George Lucas Educational Foundation
Social & Emotional Learning (SEL)

A Push in the Right Direction

Mentors have the power to shape people’s choices in positive ways, as a teacher and student share in a pair of videos.

August 2, 2017

Aukeem Ballard, a teacher at Summit Preparatory Charter High School, discusses the power of mentors in his life and career, comparing having a mentor to standing on the shoulders of giants—“and I’ve had some giants in my life.” Research suggests that mentors may play a role in teacher retention, especially for first-year teachers, and a recent study went further: Students of teachers who have mentors may benefit as well, making small but measurable gains in reading and math.

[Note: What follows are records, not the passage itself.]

(* ===== verification/LedgerExamples.v ===== *)
(** * A small inventory, and the ledger theorems on it

    Two hosts and two keys, an environment in which files read and saves succeed,
    and a ledger with two pending mutations; each theorem about the ledger that
    has hypotheses is applied to them. *)

From Stdlib Require Import Strings.Byte.
From S2P Require Import Prelude NamedList GoStrings GoErrors VaultBlob FailurePolicy Config Ledger LedgerFacts ProjectionFacts HostMutation HostMutationFacts.

Definition ex_key (n : string) : SSHKey := mkSSHKey n ("material of " +:+ n).
Definition ex_conn (n key : string) : Connection :=
  mkConnection n "10.0.0.1" 22 "root" "" key "" "" "".

Definition ex_v0 : Vault :=
  mkVault [ex_conn "web" "k1"; ex_conn "db" "k2"] [ex_key "k1"; ex_key "k2"; ex_key "k3"] None [].

Definition ex_env : Env := {|
  env_read_file _ := Ok "secret";
  env_ParsePrivateKey _ := None;
  env_verifier c _ := mkCheck true (c_Name c) "";
  env_now := "2026-01-02T03:04:05Z";
  env_recorded_at := "2026-01-02T03:04:05Z";
  env_random := Ok [x0a; x0b];
  env_lock := Ok ();
  env_loaded := Some "id";
  env_current := Ok "id";
  env_save _ := VaultSaved;
  env_save_report _ := Ok ();
  env_redact s := s;
|}.

(** Adding the host "new" with a password, and then moving "web" to the key "k3". *)
Definition ex_add : HostChange :=
  mkHostChange HostAdd "new" (Some "10.0.0.2") None (Some "root") None None None
    (Some "/pw") None None None false true.
Definition ex_update : HostChange :=
  mkHostChange HostUpdate "web" None None None None None None None (Some "k3") None None false false.

(** Deciding the invariant's conjuncts on lists. *)
Lemma closed_lists cs ks :
  Forall (λ c, c_KeyName c = "" ∨ c_KeyName c ∈ names k_Name ks) cs → closed (abs_lists cs ks).
Proof.
  rewrite Forall_forall. intros H a c [_ Hin]%by_name_lookup_name Hne. cbn.
  apply not_eq_None_Some. rewrite by_name_None. destruct (H c Hin); tauto.
Qed.

Lemma ledger_ok_initial v :
  v_PendingBase v = None → v_PendingMutations v = [] →
  NoDup (names c_Name (v_Connections v)) ∧ NoDup (names k_Name (v_Keys v)) ∧
  "" ∉ names c_Name (v_Connections v) ∧ "" ∉ names k_Name (v_Keys v) ∧
  Forall (λ c, c_KeyName c = "" ∨ c_KeyName c ∈ names k_Name (v_Keys v)) (v_Connections v) →
  ledger_ok v.
Proof.
  intros Hb Hp (? & ? & ? & ? & ?). split; try done.
  - unfold validateLedger. by rewrite Hb, Hp.
  - by apply closed_lists.
  - intros base Hbase. congruence.
Qed.

Lemma ex_v0_ok : ledger_ok ex_v0.
Proof. apply ledger_ok_initial; [done..|]. apply (bool_decide_unpack _). by vm_compute. Qed.

Definition ex_saved {A} (h : handled A) : Vault := default zero_vault (h_saved h).

Lemma ex_fresh v : m_ID <$> v_PendingMutations v = [] → fresh_id (E := ex_env) v.
Proof. intros H raw _. rewrite H. apply not_elem_of_nil. Qed.

Lemma apply_host_keeps_ledger_witness :
  let v := ex_saved (ApplyHost (H := ascii_case) (E := ex_env) ex_v0 ex_add) in
  ledger_ok v ∧ delete "new" (i_conns (abs v)) = delete "new" (i_conns (abs ex_v0))
  ∧ other_keys_kept ex_add (abs ex_v0) (abs v).
Proof.
  pose proof (apply_host_keeps_ledger (H := ascii_case) (E := ex_env) ex_v0 ex_add
    ex_v0_ok (ex_fresh ex_v0 eq_refl)) as [Hm _].
  cbv zeta. unfold ex_saved. destruct (h_saved (ApplyHost ex_v0 ex_add)) as [v|] eqn:Er;
    [|exfalso; vm_compute in Er; discriminate Er].
  destruct (Hm v eq_refl) as (Hok & _ & Hdel & Hkeys & _). exact (conj Hok (conj Hdel Hkeys)).
Defined.

(** A save that fails after its rename: the host is on disk, and the command reports an
    error. A key that another connection uses is not replaced. *)
Definition ex_unsynced : Env := {|
  env_read_file _ := Ok "other material";
  env_ParsePrivateKey _ := None;
  env_verifier c _ := mkCheck true (c_Name c) "";
  env_now := "2026-01-02T03:04:05Z";
  env_recorded_at := "2026-01-02T03:04:05Z";
  env_random := Ok [x0a; x0b];
  env_lock := Ok ();
  env_loaded := Some "id";
  env_current := Ok "id";
  env_save _ := VaultSaveFailed true (Errorf "sync directory");
  env_save_report _ := Ok ();
  env_redact s := s;
|}.
Definition ex_shared : Vault := mkVault [ex_conn "web" "k1"; ex_conn "db" "k1"] [ex_key "k1"] None [].
Definition ex_rekey : HostChange :=
  mkHostChange HostUpdate "web" None None None None None None None None (Some "/key") None false false.

Example failed_save_may_be_stored :
  let h := ApplyHost (H := ascii_case) (E := ex_unsynced) ex_v0 ex_add in
  match h_result h with inl _ => true | inr _ => false end = true
  ∧ (v ← h_saved h; i_conns (abs v) !! "new") = Some (mkConnection "new" "10.0.0.2" 22 "root" "other material" "" "" "" "").
Proof. vm_compute. by split. Qed.

Example shared_key_is_not_replaced :
  let rekey v := ApplyHost (H := ascii_case) (E := ex_unsynced) v ex_rekey in
  h_saved (rekey ex_shared) = None
  ∧ (v ← h_saved (rekey ex_v0); i_keys (abs v) !! "k1") = Some (mkSSHKey "k1" "other material").
Proof. vm_compute. by split. Qed.

Lemma remove_saved_key_keeps_ledger_witness :
  let v := ex_saved (RemoveSavedKey (H := ascii_case) (E := ex_env) ex_v0 "k3") in
  ledger_ok v ∧ i_keys (abs v) = delete "k3" (i_keys (abs ex_v0)).
Proof.
  pose proof (remove_saved_key_keeps_ledger (H := ascii_case) (E := ex_env) ex_v0 "k3"
    ex_v0_ok (ex_fresh ex_v0 eq_refl)) as Hm.
  cbv zeta. unfold ex_saved. destruct (h_saved (RemoveSavedKey ex_v0 "k3")) as [v|] eqn:Er;
    [|exfalso; vm_compute in Er; discriminate Er].
  change (default zero_vault (Some v)) with v. destruct Hm as (Hok & _ & _ & Hkeys & _). exact (conj Hok Hkeys).
Defined.

Lemma apply_import_keeps_ledger_witness :
  let v := ex_saved (ApplyImport (H := ascii_case) (E := ex_env) ex_v0
             (mkVault [ex_conn "web" "k9"] [ex_key "k9"] None []) false) in
  ledger_ok v ∧ i_keys (abs v) = {[ "k9" := ex_key "k9" ]} ∪ i_keys (abs ex_v0).
Proof.
  pose proof (apply_import_keeps_ledger (H := ascii_case) (E := ex_env) ex_v0
    (mkVault [ex_conn "web" "k9"] [ex_key "k9"] None []) false ex_v0_ok (ex_fresh ex_v0 eq_refl)) as Hm.
  cbv zeta. unfold ex_saved.
  destruct (h_saved (ApplyImport ex_v0 _ false)) as [v|] eqn:Er;
    [|exfalso; vm_compute in Er; discriminate Er].
  change (default zero_vault (Some v)) with v. destruct Hm as (_ & Hok & Habs & _). split; [exact Hok|]. rewrite Habs. reflexivity.
Defined.

(** The ledger with both mutations pending, built step by step. *)
Definition ex_after1 : Vault :=
  set_connections ex_v0 (v_Connections ex_v0 ++ [mkConnection "new" "10.0.0.2" 22 "root" "pw" "" "" "" ""]).
Definition ex_m1 : PendingMutation := host_mutation (E := ex_env) ex_v0 ex_after1 "new" "tx_1" "created".
Definition ex_v1 : Vault := append_mutation ex_after1 (snapshotInventory ex_v0) ex_m1.

Definition ex_after2 : Vault :=
  set_connections ex_v1 (<[0 := ex_conn "web" "k3"]> (v_Connections ex_v1)).
Definition ex_m2 : PendingMutation := host_mutation (E := ex_env) ex_v1 ex_after2 "web" "tx_2" "updated".
Definition ex_v2 : Vault := append_mutation ex_after2 (snapshotInventory ex_v0) ex_m2.

Lemma ex_v1_ok : ledger_ok ex_v1.
Proof.
  pose proof (put_connection_ok ex_v0 ex_v0 "new"
    (mkConnection "new" "10.0.0.2" 22 "root" "pw" "" "" "" "")) as Hput.
  assert (candidate_ok ex_v0 ex_after1 "new") as Hca.
  { apply Hput; try done; try apply ex_v0_ok. apply keys_grow_refl, ex_v0_ok. }
  eapply (append_ok _ _ _ (Errorf "")); try apply Hca; try apply ex_v0_ok; try done.
  - by apply not_elem_of_nil.
  - by apply host_mutation_recorded; [apply ex_v0_ok|].
Qed.

Lemma ex_v2_ok : ledger_ok ex_v2.
Proof.
  pose proof (put_connection_ok ex_v1 ex_v1 "web" (ex_conn "web" "k3")) as Hput.
  assert (candidate_ok ex_v1 ex_after2 "web") as Hca.
  { apply Hput; try done; try apply ex_v1_ok. apply keys_grow_refl, ex_v1_ok. }
  eapply (append_ok _ _ _ (Errorf "")); try apply Hca; try apply ex_v1_ok; try done.
  - by apply (bool_decide_unpack _); vm_compute.
  - by apply host_mutation_recorded; [apply ex_v1_ok|].
Qed.

Definition ex_projection (v : Vault) (only : string) : projection :=
  match project v only with inr p => p | inl _ => mkProjection zero_vault [] end.

(** Publishing only the second mutation: the base moves, the first stays. *)
Lemma publication_keeps_ledger_witness :
  let p := ex_projection ex_v2 "tx_2" in
  closed (abs (p_Vault p)) ∧ ledger_ok (markPublished ex_v2 (p_Selected p) (p_Vault p)) ∧
  m_ID <$> v_PendingMutations (markPublished ex_v2 (p_Selected p) (p_Vault p)) = ["tx_1"].
Proof.
  cbv zeta. unfold ex_projection. destruct (project ex_v2 "tx_2") as [e|p] eqn:Ep; [by vm_compute in Ep|].
  destruct (publication_keeps_ledger ex_v2 "tx_2" p ex_v2_ok Ep) as (_ & ? & ? & _).
  split_and!; [done..|]. vm_compute in Ep. injection Ep as <-. by vm_compute.
Defined.

Lemma project_all_is_working_witness :
  ∃ p, project ex_v2 "" = inr p ∧ abs (p_Vault p) = abs ex_v2 ∧
    m_ID <$> p_Selected p = ["tx_1"; "tx_2"].
Proof.
  destruct (project_all_is_working ex_v2 ex_v2_ok) as (p & Hp & Habs & _ & Hs & _).
  exists p. split_and!; [done..|]. rewrite Hs. by vm_compute.
Defined.

Lemma key_delta_roundtrip_witness :
  let (kb, ka) := keyDelta [ex_key "k1"; ex_key "k2"] [ex_key "k2"; mkSSHKey "k3" "other"] in
  by_name k_Name (v_Keys (applyKeyDelta (set_keys zero_vault [ex_key "k1"; ex_key "k2"]) kb ka))
    = by_name k_Name [ex_key "k2"; mkSSHKey "k3" "other"].
Proof.
  pose proof (key_delta_roundtrip (set_keys zero_vault [ex_key "k1"; ex_key "k2"])
    [ex_key "k2"; mkSSHKey "k3" "other"]) as Hrt.
  cbn [set_keys v_Keys] in *.
  destruct (keyDelta [ex_key "k1"; ex_key "k2"] [ex_key "k2"; mkSSHKey "k3" "other"]) as [kb ka].
  apply Hrt; apply (bool_decide_unpack _); by vm_compute.
Defined.

(** A mutation that uses a key an earlier one created is refused alone. *)
Definition ex_m3 : PendingMutation :=
  mkMutation "tx_3" "app" [] "" "created" "" None (Some (ex_conn "app" "k4")) [] [ex_key "k4"] None None 0 0.
Definition ex_m4 : PendingMutation :=
  mkMutation "tx_4" "job" [] "" "created" "" None (Some (ex_conn "job" "k4")) [] [] None None 0 0.
Definition ex_v4 : Vault := mkVault [] [] (Some (mkSnapshot [] [])) [ex_m3; ex_m4].

Lemma preflight_reports_dependencies_witness :
  d_ID <$> dependencies [ex_m3; ex_m4] 1 = ["tx_3"] ∧ dependencies [ex_m3; ex_m4] 1 ≠ [].
Proof.
  pose proof (preflight_reports_dependencies ex_v4 "tx_4" "tx_4" (dependencies [ex_m3; ex_m4] 1)
    ltac:(by vm_compute)) as (_ & Hne & _).
  split; [by vm_compute|done].
Defined.

Lemma applyKeyDelta_order_witness :
  let v := set_keys zero_vault [ex_key "k1"; ex_key "k2"] in
  set_keys v (applyKeyDelta_in ["k2"; "k1"] ["k4"; "k3"] (v_Keys v)
    [ex_key "k1"; ex_key "k2"] [ex_key "k3"; ex_key "k4"])
  = applyKeyDelta v [ex_key "k1"; ex_key "k2"] [ex_key "k3"; ex_key "k4"].
Proof.
  apply applyKeyDelta_order; apply NoDup_Permutation;
    try (apply (bool_decide_unpack _); by vm_compute);
    intros x; change (remove_dups _) with ["k1"; "k2"] || change (remove_dups _) with ["k3"; "k4"];
    set_solver.
Defined.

Ballard’s Habits, Community, and Culture class teaches social-emotional skills and what his school calls Habits of Success—promoting qualities like positive academic mindsets and emotional intelligence that are linked to college readiness. The goal of his mentoring is to “get out of my kids’ way more” as they become independent learners—just as his mentors did for him.

Alexis Molina, a recent graduate of Summit Preparatory Charter High School, can attest to the power of a good mentor in a teen’s life. When he was a freshman, he was “on the road to failing,” but one of his teachers convinced him to take a different path. Citing the risks that Molina’s immigrant parents had taken to give him a better life, the teacher convinced Molina that finishing high school was a risk that he should be brave enough to take.

Molina is about to start college at Marymount California University, and it seems that his assessment of his mentor is correct: The teacher’s challenge “really changed my life,” he says. “I want to succeed.”